Mc 7, 31-37
Mes frères, en entendant le récit d’un miracle comme celui qui nous est raconté aujourd’hui : celui de cet homme qui est sourd et qui est muet et que Jésus guérit, si bien qu’il se met à entendre et à parler, nous risquons de mal comprendre, de faire un contre-sens, une erreur. Cette erreur serait de nous arrêter au miracle lui-même et d’être seulement admiratifs, comme cette foule qui entoure Jésus, « vivement frappés », nous dit l’Evangile. Ils disaient « Tout ce qu’il fait est admirable ! Il fait entendre les sourds, il fait parler les muets ». Nous risquons de nous arrêter au merveilleux, à l’insolite, à l’extraordinaire. On s’extasie, on dit : « C’est formidable » et on ne va pas plus loin. Or, quand Jésus fait un miracle, son geste a toujours une signification, un sens caché qu’il faut savoir comprendre, traduire, interpréter. St-Jean, dans son Evangile, ne nous parle même pas de « miracles » quand Jésus accomplit quelque chose d’extraordinaire, il dit : des signes – par un miracle Jésus nous fait signe – et chaque miracle de Jésus a une signification, c’est-à-dire qu’il veut « dire » quelque chose, qu’il désire, par ce geste, non seulement nous faire comprendre quelque chose, mais qu’il nous donne un message.
Essayons aujourd’hui de réfléchir sur ce que Jésus veut nous dire quand il guérit ce sourd-muet.

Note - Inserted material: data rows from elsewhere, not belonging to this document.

(** Reading the [v] line written for an assignment: the entries of the
    variables the line mentions hold their value, the others are left. *)
Lemma read_solutionLineFrom a : forall k i s,
  1 <= i -> vsize (Verifier.assignment s) = vsize (values a) ->
  exists s',
    Verifier.readLiterals s (Dimacs.solutionLineFrom k i a) = Some s' /\
    vsize (Verifier.assignment s') = vsize (values a) /\
    (forall v, i <= v < i + Z.of_nat k -> contains a v = true ->
               Verifier.assignment s' !! Z.to_nat v = Some (Z.b2z (getValue a v))) /\
    (forall v, 0 <= v -> ~ (i <= v < i + Z.of_nat k /\ contains a v = true) ->
               Verifier.assignment s' !! Z.to_nat v =
               Verifier.assignment s !! Z.to_nat v).
Proof.
  induction k as [|k IH]; intros i s Hi Hlen.
  - exists s. cbn [Dimacs.solutionLineFrom Verifier.readLiterals].
    rewrite Z.eqb_refl. split; [reflexivity|]. split; [exact Hlen|].
    split; [intros v Hv; lia|reflexivity].
  - cbn [Dimacs.solutionLineFrom]. destruct (contains a i) eqn:Ec.
    + pose proof (contains_in_range a i Ec) as Hr.
      set (l := if getValue a i then i else - i).
      assert (Habs : Z.abs l = i) by (unfold l; destruct (getValue a i); lia).
      assert (Hnz : (l =? 0) = false) by (apply Z.eqb_neq; lia).
      assert (Hsign : (0 <? l) = getValue a i).
      { unfold l. destruct (getValue a i);
          [apply Z.ltb_lt; lia|apply Z.ltb_ge; lia]. }
      cbn [Verifier.readLiterals]. rewrite Hnz.
      rewrite setLiteral_in_range by lia. rewrite Habs, Hsign.
      match goal with |- context [Verifier.readLiterals ?s1 _] =>
        destruct (IH (i + 1) s1) as (s' & E & Hl' & Hset & Hkeep) end;
        [lia|cbn [Verifier.assignment]; unfold vsize in *; rewrite length_insert; lia|].
      cbn [Verifier.assignment] in Hkeep.
      exists s'. split; [exact E|]. split; [exact Hl'|]. split.
      * intros v Hv Hc. destruct (Z.eq_dec v i) as [->|Hne].
        -- rewrite Hkeep by lia.
           rewrite list_lookup_insert_eq by (unfold vsize in *; lia).
           destruct (getValue a i); reflexivity.
        -- apply Hset; [lia|exact Hc].
      * intros v Hv Hnot. rewrite Hkeep.
        -- apply list_lookup_insert_ne. intros Heq.
           apply Hnot. assert (v = i) as -> by lia. split; [lia|exact Ec].
        -- exact Hv.
        -- intros [Hv' Hc]. apply Hnot. split; [lia|exact Hc].
    + destruct (IH (i + 1) s) as (s' & E & Hl' & Hset & Hkeep); [lia|exact Hlen|].
      exists s'. split; [exact E|]. split; [exact Hl'|]. split.
      * intros v Hv Hc. apply Hset; [|exact Hc].
        destruct (Z.eq_dec v i) as [->|]; [congruence|lia].
      * intros v Hv Hnot. apply Hkeep; [exact Hv|].
        intros [Hv' Hc]. apply Hnot. split; [lia|exact Hc].
Qed.

(** The solution file written by the solver is read back by the verifier
    as the same assignment: a fresh solution for N variables, filled from
    the [v] line of [saveSolutionToFile], gives every literal over 1..N
    the truth value it has for the solver. *)
Theorem solution_line_read_back :
  forall a N,
    0 <= N < 2 ^ 31 -> vsize (values a) = N + 1 ->
    exists s0 s,
      Verifier.newSolution N = Verifier.Value s0 /\
      Verifier.readLiterals s0 (Dimacs.solutionLine a N) = Some s /\
      forall z, 1 <= Z.abs z <= N ->
                litHolds (Verifier.assignment s) z = litTrue a (lit z).
Proof.
  intros a N HN Hlen.
  eexists. 
  destruct (read_solutionLineFrom a (Z.to_nat N) 1
              {| Verifier.assignment := replicate (Z.to_nat (N + 1)) (-1);
                 Verifier.solVars := N |})
    as (s & E & _ & Hset & Hkeep);
    [lia|unfold vsize in *; cbn [Verifier.assignment]; rewrite length_replicate; lia|].
  exists s. split; [apply newSolution_value; lia|]. split; [exact E|].
  intros z Hz. unfold litHolds, litTrue, lit. cbn [var sign].
  destruct (contains a (Z.abs z)) eqn:Ec; cbn [andb].
  - rewrite Hset by (first [lia | exact Ec]).
    destruct (getValue a (Z.abs z)), (0 <? z); reflexivity.
  - rewrite Hkeep by (first [lia | intros [_ Hc]; congruence]).
    cbn [Verifier.assignment]. rewrite lookup_replicate_2 by lia. reflexivity.
Qed.

Lemma solution_line_read_back_witness :
  let a := mkAssignment [-1; 1; -1; 0] [1; 3] in
  0 <= 3 < 2 ^ 31 /\ vsize (values a) = 3 + 1 /\
  Dimacs.solutionLine a 3 = [1; -3; 0] /\
  exists s0 s,
    Verifier.newSolution 3 = Verifier.Value s0 /\
    Verifier.readLiterals s0 (Dimacs.solutionLine a 3) = Some s /\
    forall z, 1 <= Z.abs z <= 3 ->
              litHolds (Verifier.assignment s) z = litTrue a (lit z).
Proof.
  intros a.
  assert (H1 : 0 <= 3 < 2 ^ 31) by lia.
  assert (H2 : vsize (values a) = 3 + 1) by reflexivity.
  split; [exact H1|]. split; [exact H2|]. split; [reflexivity|].
  exact (solution_line_read_back a 3 H1 H2).
Defined.

(** The verdict of [verify] is the conjunction of the clause evaluations:
    it is true exactly when every clause has a true literal, an unset
    literal counting as not true; no access leaves a vector. *)
Theorem verify_verdict :
  forall inst sol,
    exists msg,
      Verifier.verify inst sol =
      Some (forallb (holds (Verifier.assignment sol)) (Verifier.clauses inst), msg).
Proof. intros inst sol. apply verify_total. Qed.

(** The diagnostic vector of [verify] holds the indices of the first
    falsified clauses, in clause order, up to eleven of them, and the
    counter of falsified clauses is the length of that vector. *)
Theorem verify_diagnostics :
  forall inst sol,
    let idxs := take 11 (falsifiedFrom (Verifier.assignment sol) 0 (Verifier.clauses inst)) in
    exists satisfied,
      Verifier.verifyScan inst sol = Some (satisfied, vsize idxs, idxs).
Proof. intros inst sol. apply verifyScan_spec. Qed.

Lemma backtrackLoop_values position v : forall rounds a,
  v ∉ drop (Z.to_nat position) (trail a) -> 0 <= position ->
  values (backtrackLoop rounds a position) !! Z.to_nat v = values a !! Z.to_nat v.
Proof.
  induction rounds as [|rounds IH]; intros a Hv Hp; [reflexivity|].
  cbn [backtrackLoop]. rewrite to_size_t_nonneg by lia.
  destruct (Z.gtb_spec (vsize (trail a)) position) as [Hgt|]; [|reflexivity].
  destruct (trail a) as [|x0 t0] eqn:Et; [unfold vsize in Hgt; cbn in Hgt; lia|].
  assert (Hne : trail a <> []) by (rewrite Et; discriminate).
  destruct (exists_last Hne) as (t' & x & Ex).
  rewrite <- Et, Ex in *. rewrite back_snoc.
  assert (Hlen : (Z.to_nat position <= length t')%nat).
  { unfold vsize in Hgt. rewrite length_app in Hgt. cbn [length] in Hgt. lia. }
  rewrite drop_app_le in Hv by exact Hlen.
  rewrite IH; cbn [trail values]; rewrite ?unassign_trail, ?Ex, ?pop_back_snoc.
  - unfold unassign. destruct (_ || _) eqn:Eg; [reflexivity|]. cbn [values].
    apply orb_false_iff in Eg as [Eg _]. apply Z.leb_gt in Eg.
    apply list_lookup_insert_ne. intros Heq.
    apply Hv. apply elem_of_app. right.
    destruct (Z.le_gt_cases v 0) as [Hv0|Hv0]; [lia|].
    assert (v = x) as -> by lia. left.
  - intros Hin. apply Hv. apply elem_of_app. left. exact Hin.
  - exact Hp.
Qed.

(** [backtrackTo(k)] on an assignment that satisfies the trail invariants
    leaves exactly the first [k] entries of the trail, keeps the
    invariants, unsets the variables it pops and leaves the values of all
    other variables as they were. *)
Theorem backtrackTo_prefix :
  forall a position,
    trailInvariant a -> 0 <= position ->
    let a' := backtrackTo a position in
    trail a' = take (Z.to_nat position) (trail a) /\
    trailInvariant a' /\
    (forall v, v ∈ drop (Z.to_nat position) (trail a) -> contains a' v = false) /\
    (forall v, v ∉ drop (Z.to_nat position) (trail a) ->
               values a' !! Z.to_nat v = values a !! Z.to_nat v).
Proof.
  intros a position Hinv Hp. cbn zeta.
  pose proof (backtrackTo_trail a position Hp) as Ht.
  pose proof (backtrackLoop_invariant position (length (trail a)) a Hinv) as Hinv'.
  fold (backtrackTo a position) in Hinv'.
  split; [exact Ht|]. split; [exact Hinv'|]. split.
  - intros v Hv. destruct Hinv as [Hnd _]. destruct Hinv' as [_ Hiff'].
    apply not_true_iff_false. intros Hc. apply Hiff' in Hc. rewrite Ht in Hc.
    rewrite <- (take_drop (Z.to_nat position) (trail a)) in Hnd.
    apply NoDup_app in Hnd as (_ & Hdisj & _). exact (Hdisj v Hc Hv).
  - intros v Hv. apply backtrackLoop_values; assumption.
Qed.

Lemma backtrackTo_prefix_witness :
  let a := runOps Rescan.assign [OpAssign 2 true; OpAssign 1 false; OpAssign 3 true]
                  (newAssignment 3) in
  trailInvariant a /\ 0 <= 1 /\
  backtrackTo a 1 = mkAssignment [-1; -1; 1; -1] [2] /\
  trail (backtrackTo a 1) = take (Z.to_nat 1) (trail a).
Proof.
  intros a.
  assert (Hinv : trailInvariant a).
  { unfold a, runOps. cbn [fold_left applyOp].
    repeat apply rescan_assign_invariant. apply newAssignment_invariant. }
  split; [exact Hinv|]. split; [lia|]. split; [vm_compute; reflexivity|].
  exact (proj1 (backtrackTo_prefix a 1 Hinv ltac:(lia))).
Defined.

Tout d’abord, l’Evangile nous signale que c’est en « Décapole » c’est-à-dire en pays étrangers aux juifs, chez les païens, que Jésus va faire ce miracle ; ce qui veut dire que Jésus n’est pas envoyé au petit peuple juif seulement, mais à tous, à tous ces étrangers pour qui les Judaïsants de l’époque n’avaient que mépris :
mission universelle du Christ, mission universelle du chrétien, envoyé à tous, vers tous.
La Parole de Dieu n’est pas réservée à une petite caste de privilégiés qui laisserait de côté la grande masse des non-initiés : tentation que nous avons, nous aussi, de nous rencontrer entre chrétiens, le petit groupe des « bien-pensants » ayant seulement un regard de pitié et de commisération pour tous ceux qui ne connaissent pas Dieu, qui sont loin de lui et qui ne sauront jamais. Jésus est missionnaire : c’est à un païen, à un étranger qu’il va rendre l’usage de ses oreilles et de sa langue.
– « Jésus l’emmène à l’écart de la foule » : une véritable conversion, un vrai changement spirituel ne peut se faire dans le brouhaha, le vacarme. Il faut le silence, le dialogue seul à seul, un minimum de recueillement, de réflexion, de prière.
– Remarquons ensuite que Jésus va guérir les oreilles avant la langue et ce n’est pas sans importance. Vous savez qu’un sourd-muet n’est muet que parce qu’il est sourd.
Un homme qui n’a jamais entendu de sons qui n’a jamais entendu de mots, de phrases, de paroles humaines ne peut à son tour en proférer. Il faut d’abord avoir « entendu » parler avant de pouvoir « parler » soi-même.
– « Jésus lui met ses doigts dans les oreilles » : avait-il besoin d’un tel geste ? Ce n’est pas une pratique de sorcellerie mais il porte, lui aussi, une « signification » : « C’est ma force, c’est ma grâce que je te passe ». Il y a communication sensible du doigt du Seigneur dans l’oreille de ce sourd.